Scaevola thesioides is a species of flowering plant in the family Goodeniaceae and is endemic to the southwest of Western Australia. It is a spreading subshrub to perennial herb with thread-like to lance-shaped leaves and hairy, fan-shaped, pale blue to white flowers.

==Description==
Scaevola thesioides is a spreading subshrub to perennial herb that typically grows to a height of up to 1 m and is mostly glabrous. The leaves are sessile, thread-like to lance-shaped with the narrower end toward the base, 15–70 mm long and up to 1–5 mm wide. The flowers are arranged on the ends of branches in spikes up to 40 mm long. The bracts are narrowly triangular or thread-like, 4–14 mm long and the bracteoles thread-like and 2–6 mm long. The petals are 5–9 mm long, light blue to white, hairy inside, the wings about 0.6 mm wide.
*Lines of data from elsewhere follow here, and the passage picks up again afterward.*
(* ===== verification/RelayServer.v ===== *)
(** * The relay service: [services/relay-reference/internal/relay/server.go]

    The server's state and one definition per handler.  With a repository
    ([Config.DB]) the tables of [Repository] stand beside the maps in memory, as in
    the code; without one the maps and the queue are all there is.

    The WebSocket library's upgrade, [url.Parse] and the lower-casing of a host are
    parameters; the client at the other end of a connection is a [Peer]. *)
From Stdlib Require Import ZArith Lia Strings.Byte.
From stdpp Require Import numbers gmap sets strings base list.
From S2P Require Import Prelude Errors Utf8 GoJson Canonical GoTime Crypto Signed Identity GoStrings Config Provisioning.
From S2P Require Import Descriptor Uuid Keyring Sql Repository Sorting Queue Replay NonceStore Http.
Open Scope Z_scope.

(** ** Data *)

Record RelayConfig := mkRelayConfig {
  rcf_DomainID : string;
  rcf_RelayID : string;
  rcf_BaseURL : string;
  rcf_WebSocketURL : string;
  rcf_ProfileGate : Gate;
  rcf_AdminToken : string;
  rcf_AllowedOrigins : list string;
  rcf_TicketIssuer : option DeviceIdentity
}.

Definition accessProofHeader : string := "X-Iscp-Access-Proof".
Definition relayMaxQueuedBytes : Z := Z.shiftl 1 20.

Record credential := mkCredential {
  cd_DomainID : string;
  cd_DeviceID : string;
  cd_Token : string;
  cd_Hash : bytes;
  cd_ExpiresAt : Time;
  cd_Revoked : bool
}.

Record ticketState := mkTicketState { tk_MaxUses : Z; tk_Uses : Z }.

Record connectionState := mkConnectionState {
  cs_ConnectionID : string;
  cs_DomainID : string;
  cs_DeviceID : string;
  cs_State : string;
  cs_ConnectedAt : Time;
  cs_LastSeenAt : Time;
  cs_ClosedAt : Time
}.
Flowering mainly occurs from August to December and the fruit is cylindrical to oval, and about 3 mm in diameter.

==Taxonomy==
Scaevola thesioides was first formally described in 1837 by George Bentham and the description was published in Enumeratio plantarum quas in Novae Hollandiae ora austro-occidentali ad fluvium Cygnorum et in Sinu Regis Georgii collegit Carolus liber baro de Hügel. The specific epithet (thesioides) means Thesium-like.

==Distribution and habitat==
This scaevola grows in near-coastal areas of south-western Western Australia in the Coolgardie, Esperance Plains, Geraldton Sandplains, Mallee and Swan Coastal Plain bioregions.